About a week ago, I drove to an outpatient clinic for a test. I parked in the lot, walked through the revolving doors. I felt tenuous, hedging between being distant but not so far that my voice could not be heard through the fabric across my mouth. I recited my name and details to the receptionist. I was directed to sit in a bifurcated waiting area. I chose the side where there were no other patients were waiting.
The month of May isn’t always warm enough to travel without a jacket. I sat up straighter than usual in the vinyl-covered chair. Molded plastic wall shelves that once held magazines and pamphlets were now empty, confiscated of the things that might carry traces of the virus. A sign near the receptionist warned that no video or photographs be taken while in the outpatient clinic. But I couldn’t help myself. Next to one of the doors was a sign commanding all patients and their carers: “ZERO TOLERANCE of Aggressive Behavior and Threatening Language.” As though I would dare lay a hand. As though someone else would dare raise their hand. I stared at my hand, puffy with stubby fingers. The phlebotomist later drawing my blood had to prick the crook of my left elbow twice to find a vein open enough to draw from, and even then, only half a vial was filled with deep crimson liquid.

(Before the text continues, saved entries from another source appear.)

(** Powers of two as fractions, for linear arithmetic. *)
Ltac pow2_fractions :=
  repeat match goal with
         | H : context [(2 ^ Zneg ?p)%Q] |- _ =>
             let v := eval vm_compute in (Qred (2 ^ Zneg p)%Q) in
             setoid_replace (2 ^ Zneg p)%Q with v in H by reflexivity
         | H : context [(2 ^ Zpos ?p)%Q] |- _ =>
             let v := eval vm_compute in (Qred (2 ^ Zpos p)%Q) in
             setoid_replace (2 ^ Zpos p)%Q with v in H by reflexivity
         | |- context [(2 ^ Zneg ?p)%Q] =>
             let v := eval vm_compute in (Qred (2 ^ Zneg p)%Q) in
             setoid_replace (2 ^ Zneg p)%Q with v by reflexivity
         | |- context [(2 ^ Zpos ?p)%Q] =>
             let v := eval vm_compute in (Qred (2 ^ Zpos p)%Q) in
             setoid_replace (2 ^ Zpos p)%Q with v by reflexivity
         end.

Lemma magnitude_positive (prec emax : Z) (s : bool) (m : positive) (e : Z)
    (a : Q) :
  emin prec emax <= e -> (a == inject_Z (Zpos m) * 2 ^ e)%Q ->
  (2 ^ emin prec emax <= a)%Q.
Proof.
  intros He Ha. rewrite Ha.
  pose proof (Q2_le _ _ He). pose proof (Q2_pos e).
  assert (1 <= inject_Z (Zpos m))%Q
    by (change 1%Q with (inject_Z 1); rewrite <- Zle_Qle; lia).
  assert (1 * 2 ^ e <= inject_Z (Zpos m) * 2 ^ e)%Q
    by (apply Qmult_le_compat_r; lra).
  lra.
Qed.

Lemma scaled_numerator (v : float32_t) :
  B32.valid v = true ->
  B32.leb IN_ATAN_MIN v = true -> B32.leb v IN_ATAN_MAX = true ->
  let num := f64_to_f32 (B64.mul (f32_to_f64 v) ATAN_TANH_IN_SCALING) in
  (exists s a, has_magnitude 24 128 num s a /\ (a < 2 ^ 22)%Q)
  /\ (Qabs (F2Q num - F2Q v * (12799 # 100))
      <= Qabs (F2Q v) * (12799 # 100) * (1 # 4194304) + 2 ^ (-149))%Q.
Proof.
  intros Vv Hlo Hhi num.
  assert (Fv : is_finite v = true)
    by (apply (leb_finite IN_ATAN_MIN IN_ATAN_MAX); auto).
  apply leb_Qle in Hlo; [|reflexivity|exact Vv|reflexivity|exact Fv].
  apply leb_Qle in Hhi; [|exact Vv|reflexivity|exact Fv|reflexivity].
  assert (Emin : (F2Q IN_ATAN_MIN == -57)%Q) by reflexivity.
  assert (Emax : (F2Q IN_ATAN_MAX == 57)%Q) by reflexivity.
  rewrite Emin in Hlo. rewrite Emax in Hhi.
  destruct (valid_magnitude 24 128 v ltac:(lia) Vv Fv) as (s & a & Hv).
  destruct (has_magnitude_value 24 128 v s a Hv) as (_ & Fq & Ha0).
  assert (Ha57 : (a <= 57)%Q) by (destruct s; lra).
  destruct Hv as [[Ev Hz]|(m & e & Ev & Hm & He & Hva)].
  - subst v. subst num.
    assert (En : f64_to_f32 (B64.mul (f32_to_f64 (S754_zero s))
                               ATAN_TANH_IN_SCALING) = S754_zero s)
      by (destruct s; reflexivity).
    rewrite En. split.
    + exists s, 0%Q. split; [left; split; reflexivity|reflexivity].
    + cbn [F2Q]. apply Qabs_Qle_condition. cbn. split; discriminate.
  - pose proof (magnitude_positive 24 128 s m e a (proj1 He) Hva) as Hpos.
    assert (Hv : has_magnitude 24 128 v s a).
    { right. exists m, e. repeat split; try assumption; apply He. }
    pose proof (f32_to_f64_exact v s a Hv) as H64.
    assert (Ha6 : (a < 2 ^ 6)%Q) by (pow2_fractions; lra).
    destruct (mul64_error (f32_to_f64 v) s a 9006495567299215 (-46) 6
                H64 Ha6 ltac:(cbn; lia) ltac:(lia))
      as (a1 & H1 & E1).
    cbv zeta in E1. rewrite <- atan_scaling_float in H1.
    setoid_replace (inject_Z 9006495567299215 * 2 ^ (-46))%Q
      with (9006495567299215 # 70368744177664)%Q in E1 by reflexivity.
    apply Qabs_Qle_condition in E1.
    change (2 ^ emin 24 128)%Q with (2 ^ (-149))%Q in Hpos. pow2_fractions.
    destruct (has_magnitude_value 53 1024 _ s a1 H1) as (_ & _ & Ha1).
    assert (Ha1b : (a1 < 2 ^ 127)%Q) by (pow2_fractions; lra).
    destruct (f64_to_f32_error _ s a1 H1 Ha1b) as (an & Hn & En).
    fold num in Hn.
    apply Qabs_Qle_condition in En. pow2_fractions.
    destruct (has_magnitude_value 24 128 num s an Hn) as (_ & Fn & Han).
    split.
    + exists s, an. split; [exact Hn|]. pow2_fractions. lra.
    + rewrite Fn, Fq.
      setoid_replace (Qabs ((if s then -1 else 1) * a)) with a
        by (rewrite Qabs_Qmult, (Qabs_pos a Ha0); destruct s;
            [change (Qabs (-1)) with 1%Q|change (Qabs 1) with 1%Q]; ring).
      setoid_replace ((if s then -1 else 1) * an
                      - (if s then -1 else 1) * a * (12799 # 100))%Q
        with ((if s then -1 else 1) * (an - a * (12799 # 100)))%Q by ring.
      rewrite Qabs_Qmult.
      setoid_replace (Qabs (if s then -1 else 1)) with 1%Q
        by (destruct s; reflexivity).
      rewrite Qmult_1_l. apply Qabs_Qle_condition. split; lra.
Qed.

(** ** From the Q31 result to degrees *)

Lemma Q31_radians_float :
  B64.div PI_LITERAL (B64.of_Z Q31_MULTIPLIER)
  = S754_finite false 7074237752952144 (-82).
Proof. vm_compute. reflexivity. Qed.

Lemma RAD_DEG_float :
  RAD_DEG_MULTIPLIER = S754_finite false 8063664100978968 (-47).
Proof. reflexivity. Qed.

Lemma signed_difference (s : bool) (x y : Q) :
  (Qabs ((if s then -1 else 1) * x - (if s then -1 else 1) * y)
   == Qabs (x - y))%Q.
Proof.
  setoid_replace ((if s then -1 else 1) * x - (if s then -1 else 1) * y)%Q
    with ((if s then -1 else 1) * (x - y))%Q by ring.
  rewrite Qabs_Qmult.
  setoid_replace (Qabs (if s then -1 else 1)) with 1%Q
    by (destruct s; reflexivity).
  ring.
Qed.

Lemma inject_sign (q : Z) :
  (inject_Z q == (if q <? 0 then -1 else 1) * inject_Z (Z.abs q))%Q.
Proof.
  destruct q as [|p|p]; cbn [Z.ltb Z.compare Z.abs].
  - reflexivity.
  - ring.
  - change (inject_Z (Zneg p)) with (- inject_Z (Zpos p))%Q. ring.
Qed.

(** The printed accelerator result: the Q31 number [q], that is [q / 2^31]
    half turns, in degrees. *)
Lemma cordic_degrees (q : Z) :
  INT32_MIN <= q <= INT32_MAX ->
  let d := FLOAT_RAD_TO_DEG (Q31_TO_DEG_FLOAT q) in
  is_finite d = true
  /\ (Qabs (F2Q d - inject_Z q * (180 # 2147483648))
      <= inject_Z (Z.abs q) * (180 # 2147483648) * (1 # 4194304))%Q.
Proof.
  intros Hq d. unfold INT32_MIN, INT32_MAX in Hq.
  destruct (Z.eq_dec q 0) as [Hz|Hz].
  - subst q. split; [reflexivity|]. vm_compute. discriminate.
  - destruct (of_Z_error q ltac:(change (2 ^ 127) with
        170141183460469231731687303715884105728; lia)) as (a0 & H0 & E0).
    set (s := q <? 0) in *.
    set (Q := inject_Z (Z.abs q)) in *.
    assert (HQ1 : (1 <= Q)%Q).
    { unfold Q. change 1%Q with (inject_Z 1). rewrite <- Zle_Qle. lia. }
    assert (HQ2 : (Q <= 2147483648)%Q).
    { unfold Q. change 2147483648%Q with (inject_Z 2147483648).
      rewrite <- Zle_Qle. lia. }
    apply Qabs_Qle_condition in E0. pow2_fractions.
    pose proof (f32_to_f64_exact _ s a0 H0) as H64.
    assert (Hb0 : (a0 < 2 ^ 32)%Q) by (pow2_fractions; lra).
    destruct (mul64_error _ s a0 7074237752952144 (-82) 32 H64 Hb0
                ltac:(cbn; lia) ltac:(lia)) as (a1 & H1 & E1).
    cbv zeta in E1. rewrite <- Q31_radians_float in H1.
    setoid_replace (inject_Z 7074237752952144 * 2 ^ (-82))%Q
      with (Qred (inject_Z 7074237752952144 * 2 ^ (-82)))%Q in E1
      by (symmetry; apply Qred_correct).
    let v := eval vm_compute in
      (Qred (inject_Z 7074237752952144 * 2 ^ (-82)))%Q in
    change (Qred (inject_Z 7074237752952144 * 2 ^ (-82)))%Q with v in E1.
    apply Qabs_Qle_condition in E1. pow2_fractions.
    assert (Hb1 : (a1 < 2 ^ 2)%Q) by (pow2_fractions; lra).
    destruct (mul64_error _ s a1 8063664100978968 (-47) 2 H1 Hb1
                ltac:(cbn; lia) ltac:(lia)) as (a2 & H2 & E2).
    cbv zeta in E2. rewrite <- RAD_DEG_float in H2.
    setoid_replace (inject_Z 8063664100978968 * 2 ^ (-47))%Q
      with (Qred (inject_Z 8063664100978968 * 2 ^ (-47)))%Q in E2
      by (symmetry; apply Qred_correct).
    let v := eval vm_compute in
      (Qred (inject_Z 8063664100978968 * 2 ^ (-47)))%Q in
    change (Qred (inject_Z 8063664100978968 * 2 ^ (-47)))%Q with v in E2.
    apply Qabs_Qle_condition in E2. pow2_fractions.
    change (B64.mul (B64.mul (f32_to_f64 (B32.of_Z q))
                       (B64.div PI_LITERAL (B64.of_Z Q31_MULTIPLIER)))
              RAD_DEG_MULTIPLIER) with d in H2.
    destruct (has_magnitude_value 53 1024 d s a2 H2) as (Fd & Vd & Ha2).
    split; [exact Fd|].
    rewrite Vd, (inject_sign q). fold s. fold Q.
    setoid_replace ((if s then -1 else 1) * Q * (180 # 2147483648))%Q
      with ((if s then -1 else 1) * (Q * (180 # 2147483648)))%Q by ring.
    rewrite signed_difference.
    apply Qabs_Qle_condition. split; lra.
Qed.

(** The printed reference result: the radians [r] of the math library in
    degrees. *)
Lemma math_degrees (r : float64_t) :
  B64.valid r = true -> is_finite r = true ->
  (Qabs (F2Q r) <= 4)%Q ->
  let d := FLOAT_RAD_TO_DEG r in
  is_finite d = true
  /\ (Qabs (F2Q d - F2Q r * (180000000000 # 3141592654))
      <= Qabs (F2Q r) * (180000000000 # 3141592654)
         * (1 # 1125899906842624) + 2 ^ (-1074))%Q.
Proof.
  intros Vr Fr Hr d.
  destruct (valid_magnitude 53 1024 r ltac:(lia) Vr Fr) as (s & a & Hm).
  destruct (has_magnitude_value 53 1024 r s a Hm) as (_ & Vq & Ha0).
  assert (Ha : (Qabs (F2Q r) == a)%Q).
  { rewrite Vq, Qabs_Qmult, (Qabs_pos a Ha0).
    destruct s; [change (Qabs (-1)) with 1%Q|change (Qabs 1) with 1%Q];
      ring. }
  rewrite Ha in Hr |- *.
  assert (Hb : (a < 2 ^ 3)%Q) by (pow2_fractions; lra).
  destruct (mul64_error r s a 8063664100978968 (-47) 3 Hm Hb
              ltac:(cbn; lia) ltac:(lia)) as (a2 & H2 & E2).
  cbv zeta in E2. rewrite <- RAD_DEG_float in H2.
  setoid_replace (inject_Z 8063664100978968 * 2 ^ (-47))%Q
    with (Qred (inject_Z 8063664100978968 * 2 ^ (-47)))%Q in E2
    by (symmetry; apply Qred_correct).
  let v := eval vm_compute in
    (Qred (inject_Z 8063664100978968 * 2 ^ (-47)))%Q in
  change (Qred (inject_Z 8063664100978968 * 2 ^ (-47)))%Q with v in E2.
  apply Qabs_Qle_condition in E2. pow2_fractions.
  change (B64.mul r RAD_DEG_MULTIPLIER) with d in H2.
  destruct (has_magnitude_value 53 1024 d s a2 H2) as (Fd & Vd & Ha2).
  split; [exact Fd|].
  rewrite Vd, Vq.
  setoid_replace ((if s then -1 else 1) * a * (180000000000 # 3141592654))%Q
    with ((if s then -1 else 1) * (a * (180000000000 # 3141592654)))%Q
    by ring.
  rewrite signed_difference.
  apply Qabs_Qle_condition. split; lra.
Qed.

(** The denominator: 127.99 in binary32, and its conversion. *)
Lemma scaled_denominator (u : float32_t -> Z) :
  let den := f64_to_f32 ATAN_TANH_IN_SCALING in
  den = f64_to_f32 (B64.mul (f32_to_f64 (B32.of_Z 1)) ATAN_TANH_IN_SCALING)
  /\ (Qabs (F2Q den - (12799 # 100)) <= (12799 # 100) * (1 # 4194304))%Q
  /\ FLOAT_TO_Q8_23 u den = 32765
  /\ Qtrunc (F2Q den * 256) = 32765.
Proof.
  cbv zeta. split; [reflexivity|]. split; [vm_compute; discriminate|].
  split; reflexivity.
Qed.

(** ** Rounding always gives a number of the format *)

Section Validity.
Variables prec emax : Z.
Hypothesis Hprec : 1 < prec.

Lemma finite_or_infinity_valid (s : bool) (m e : Z) :
  0 < m -> fexp prec emax (Z.log2 m + 1 + e) = e ->
  valid_binary prec emax
    (if e <=? emax - prec then S754_finite s (Z.to_pos m) e
     else S754_infinity s) = true.
Proof.
  intros Hm Hc. destruct (e <=? emax - prec) eqn:He; [|reflexivity].
  destruct m as [|p|p]; try lia.
  cbn [valid_binary Z.to_pos]. unfold bounded, canonical_mantissa.
  rewrite He, andb_true_r. apply Z.eqb_eq.
  change (Zpos (digits2_pos p)) with (Zdigits2 (Zpos p)).
  rewrite Zdigits2_log2 by lia. exact Hc.
Qed.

Leaving the clinic, I found my car and, somewhat to my annoyance, another car parked immediately next to mine. I’ve learned to practice social distancing to the point where I take extra efforts to park farther away to avoid others’ vehicles and respective opportunities to be within six feet of passers-by. There was a father and daughter sitting inside a SUV, music playing from inside. It was warm enough to keep the windows down in the sunlight, but I shivered inside my jacket. Twelve hours later, an email notified me that a test result could be accessed in my secure patient portal. Six hours after the initial results were released, I received another email notifying me that I could continue taking my medication as prescribed. Outwardly normal, minus the swelling and other missing muscle memory. Outwardly normal, minus the throbbing in my head and heart and stomach, fearing that I’d have to do what I never wanted to do all over again. Outwardly normal, minus the tests that told me what I wanted to know: negative.
Two days ago, I woke up at 6 am, determined to make this day, this particular Friday, more distinct than the blur of the day before. One hour after I awoke, I joined 7 women I never met before for a loss circle. Like everything lately, the group convened online. Unlike my other convenings, this group was comprised of individuals solely based in the U.K.. Everyone was affiliated with the funding or stewardship of arts organizations. The idea for the loss circle - essentially, a conversation about coping with the loss of renewal in civil society - stemmed from a series of questions drafted and developed by Cassie Robinson: How do we decommission organizations that no longer serve their purpose? What compassionate models exist for slowly transitioning and ending a project? How does power influence what gets closed, and how such closure is implemented? Following the outbreak of COVID-19, questions regarding solvency shifted towards more pressing realities about overall uncertainty. Knowing that so many organizations will likely shutter from a lack of funding and support, then, how can we best cope with inevitable losses in the arts’ sector? And how do we support the carrying of knowledge and expertise into whatever comes next?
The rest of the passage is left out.